> **Work request**
Among the entries below, how many lines have the word "roomless"? Answer only with the number.

> **Record extracts**
(** ** Witnesses *)
Definition campus_db : DB :=
  demo_db <| db_rooms := [demo_room 1 "M-101"; (demo_room 2 "M-102") <| room_manual_code := "000002" |>] |>.
Definition ifo : User := demo_user 4 "Ivy" IFO_ADMIN.
Definition ones : nat → Z := λ i, Z.of_nat (i mod 5).
Lemma ones_range i : 0 ≤ ones i < MANUAL_CODE_SPACE.
Proof.
  unfold ones. pose proof (Nat.mod_upper_bound i 5 ltac:(done)).
  assert (MANUAL_CODE_SPACE = 1000000) as -> by done. lia.
Qed.
Lemma generate_manual_code_exact_witness :
  run (generate_manual_code ones 1) campus_db = inr ("000003"%string, 4%nat) ∧
  PyStr.six_digits (candidate ones 3) = true.
Proof.
  split; [vm_compute; reflexivity|].
  pose proof (generate_manual_code_exact ones ones_range 1 campus_db) as H.
  unfold wp in H. vm_compute in H. destruct H as [_ (n & _ & [= <-] & Hc & Hd & _)].
  vm_compute. reflexivity.
Defined.
Definition new_room : form :=
  [("code", " m-103 "); ("floor", "1"); ("capacity", "30"); ("name", "Lab")]%string.
Definition edits : list campus_request :=
  [CNew new_room "tok" 1; CDelete "m-102"; CDelete "M-101"; CBuildingDelete 1; CRotate "M-103" "tok2" 1 0].
Definition edited : DB := foldl (λ db r, exec (campus_handle PyStr.upper ones ifo r) db) campus_db edits.
Lemma edits_run l db :
  rtc (campus_step PyStr.upper ones) db
    (foldl (λ db r, exec (campus_handle PyStr.upper ones ifo r) db) db l).
Proof.
  revert db. induction l as [|r l IH]; intros db; [apply rtc_refl|].
  eapply rtc_l; [|apply IH]. by exists ifo, r.
Qed.
Lemma campus_demo_ok : campus_ok PyStr.upper campus_db.
Proof.
  split; try decide_now.
  - intros r Hr. each_row Hr; reflexivity.
  - intros r Hr. each_row Hr; reflexivity.
  - intros r Hr. each_row Hr; reflexivity.
  - intros k Hk. vm_compute in Hk. each_row Hk; reflexivity.
  - intros k Hk. vm_compute in Hk. each_row Hk; reflexivity.
  - intros s b Hs. vm_compute in Hs. by apply not_elem_of_nil in Hs.
  - intros a f Ha. vm_compute in Ha. by apply not_elem_of_nil in Ha.
Qed.
Lemma campus_console_safe_witness :
  campus_ok PyStr.upper edited ∧ db_sessions edited = db_sessions campus_db ∧
  room_code <$> db_rooms edited = ["M-101"; "M-103"]%string ∧
  room_manual_code <$> db_rooms edited = ["000001"; "000002"]%string.
Proof.
  destruct (campus_console_safe PyStr.upper ones ones_range campus_db edited
    (edits_run edits campus_db) campus_demo_ok) as [Hok [_ Hs _ _ _ _ _ _ _]].
  split; [exact Hok|]. split; [exact Hs|]. split; vm_compute; reflexivity.
Defined.
Lemma room_delete_exact_witness :
  room_delete_blockers 1 campus_db = [("schedules", 1); ("sessions", 2)]%string ∧
  room_delete PyStr.upper ifo "m-101" campus_db =
  (inr (BadRequest ""), with_audit ifo "room.delete_refused" (demo_room 1 "M-101")
     [("code", JStr "M-101");
      ("blockers", blockers_json [("schedules", 1); ("sessions", 2)]);
      ("protected_error", JBool false)]%string campus_db).
Proof.
  split; [vm_compute; reflexivity|].
  destruct (room_delete_exact PyStr.upper ones ones_range ifo "m-101" campus_db (demo_room 1 "M-101")
    campus_demo_ok eq_refl ltac:(vm_compute; reflexivity)) as (_ & _ & Hno & _).
  apply Hno. vm_compute. congruence.
Defined.
Definition filtered : bool := negb (bool_decide (o_building o = ""%string)) || is_some (o_floor o).
Definition off_filter (info : RoomInfo) : bool :=
  (negb (bool_decide (o_building o = ""%string))
   && negb (bool_decide (ri_prefix info = PyStr.upper (o_building o))))
  || match o_floor o with Some f => negb (ri_floor info =? f) | None => false end.
(** One meeting of the row: counted as skipped, kept with its room, or without one. *)
Definition sort_meeting (sec : string) (acc : ImportStats * list (RoomInfo * Slot) * list Slot) (m : MeetingParse)
    : ImportStats * list (RoomInfo * Slot) * list Slot :=
  let '(st, real, roomless) := acc in
  match slot_of m with
  | None => (st <| st_bad_time := st_bad_time st + 1 |>, real, roomless)
  | Some sl =>
      if is_real_room (mp_room_raw m) sec then
        let info := classify_room (mp_room_raw m) in
        if off_filter info then (st <| st_filtered := st_filtered st + 1 |>, real, roomless)
        else (st, real ++ [(info, sl)], roomless)
      else (st, real, roomless ++ [sl])
  end.
(** What a row with a schedule asks to load, and the placeholder for its classes without
    a room. *)
Definition plan_row row st : ImportStats * list Planned * string :=
  let mode := row_cell row col "Mode" in
  let '(st, real, roomless) :=
    foldl (sort_meeting (row_cell row col "Sec")) (st, [], []) (parse_meetings (row_cell row col "Schedule")) in
  match real with
  | _ :: _ => (st, (λ p, mk_planned (Some p.1) (modality_for_room (Some p.1) mode) p.2) <$> real, ""%string)
  | [] =>
      if filtered then (st, [], ""%string)
      else if bool_decide (PyStr.lower (PyStr.strip mode) = "online"%string) then
        (st <| st_online := st_online st + 1 |>, mk_planned None ONLINE <$> roomless, ONLINE_TBA_ROOM_CODE)
      else (st <| st_tba := st_tba st + 1 |>,
            mk_planned None (modality_for_room None mode) <$> roomless, TBA_ROOM_CODE)
  end.
Definition faculty_key row : string :=
  let email := row_cell row col "Email" in
  if bool_decide (email = ""%string) then "n:" +:+ normalize_name_key (row_cell row col "Instructor")
  else "e:" +:+ PyStr.lower email.
Definition dry_row row (plan : list Planned) (placeholder : string) st : ImportStats :=
  let codes := (λ p, PyStr.upper (match pl_room p with Some i => ri_raw_code i | None => placeholder end)) <$> plan in
  st <| st_rooms := list_to_set codes ∪ st_rooms st |>
     <| st_schedules := st_schedules st + Z.of_nat (length plan) |>
     <| st_faculty := {[faculty_key row]} ∪ st_faculty st |>.
Definition enrolled_cell row : Z :=
  let raw := row_cell row col "Enrolled" in if PyStr.isdigit raw then digits raw else 0.
End rows.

> **Result for this exercise**
8